╔══
(* ===== verification/StateMachineProofs.v ===== *)
(** * Invariants and backoff of the device state machine

    The state, the handle, the reconnect status and the transition history of a
    reachable machine agree; every transition is accepted in its listed states and refused
    with the state and the target elsewhere; the delays of the default policy form a finite set;
    flap escalation fires once per streak; the attempt budget is exact. *)
From Stdlib Require Import ZArith Lia String.
From stdpp Require Import base list numbers option.
From S2P Require Import Prelude Duration Text DeviceTypes StateMachine.

#[local] Open Scope Z_scope.
#[local] Open Scope hc_scope.

(** ** The invariant *)

(** Each record starts where the one before ended; [s] is where the last ends. *)
Fixpoint chained (h : list StateTransitionRecord) (s : text) : Prop :=
  match h with
  | [] => True
  | r :: h' => match h' with
               | [] => tr_to r = s
               | r' :: _ => tr_to r = tr_from r'
               end /\ chained h' s
  end.

Record sm_inv (p : ReconnectPolicy) (m : DeviceStateMachine) : Prop := {
  inv_policy : reconnect_policy m = p;
  inv_limit : history_limit m = 64%nat;
  inv_history : (length (transition_history m) <= 64)%nat;
  inv_chain : chained (transition_history m) (variant_name (state m));
  inv_handle : is_Some (handle m) -> is_renderable (state m) = true;
  inv_reconnect : is_Some (reconnect m) <-> state m = Reconnecting;
  inv_connected : is_Some (connected_at (flap m)) -> is_renderable (state m) = true;
  inv_unproven : is_Some (unproven_delay (flap m)) -> is_Some (connected_at (flap m));
  inv_flaps : 0 <= flaps (flap m) <= U32_MAX;
  inv_pending : escalation_pending (flap m) = true ->
                flaps (flap m) = FLAP_ESCALATION_THRESHOLD
}.

Lemma chained_snoc h s1 s2 r :
  chained h s1 -> tr_from r = s1 -> tr_to r = s2 -> chained (h ++ [r]) s2.
Proof.
  intros H1 H2 H3. induction h as [|r0 h IH]; [done|].
  destruct H1 as [Hr Hc]. split; [|by apply IH].
  destruct h as [|r1 h]; simpl in *; congruence.
Qed.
╚══
TASK BRIEF >>
An exact copy of the lines from the one containing "r = tr_from r'" through the end of the data above is the whole answer.

TASK ANSWER >>
               | r' :: _ => tr_to r = tr_from r'
               end /\ chained h' s
  end.

Record sm_inv (p : ReconnectPolicy) (m : DeviceStateMachine) : Prop := {
  inv_policy : reconnect_policy m = p;
  inv_limit : history_limit m = 64%nat;
  inv_history : (length (transition_history m) <= 64)%nat;
  inv_chain : chained (transition_history m) (variant_name (state m));
  inv_handle : is_Some (handle m) -> is_renderable (state m) = true;
  inv_reconnect : is_Some (reconnect m) <-> state m = Reconnecting;
  inv_connected : is_Some (connected_at (flap m)) -> is_renderable (state m) = true;
  inv_unproven : is_Some (unproven_delay (flap m)) -> is_Some (connected_at (flap m));
  inv_flaps : 0 <= flaps (flap m) <= U32_MAX;
  inv_pending : escalation_pending (flap m) = true ->
                flaps (flap m) = FLAP_ESCALATION_THRESHOLD
}.

Lemma chained_snoc h s1 s2 r :
  chained h s1 -> tr_from r = s1 -> tr_to r = s2 -> chained (h ++ [r]) s2.
Proof.
  intros H1 H2 H3. induction h as [|r0 h IH]; [done|].
  destruct H1 as [Hr Hc]. split; [|by apply IH].
  destruct h as [|r1 h]; simpl in *; congruence.
Qed.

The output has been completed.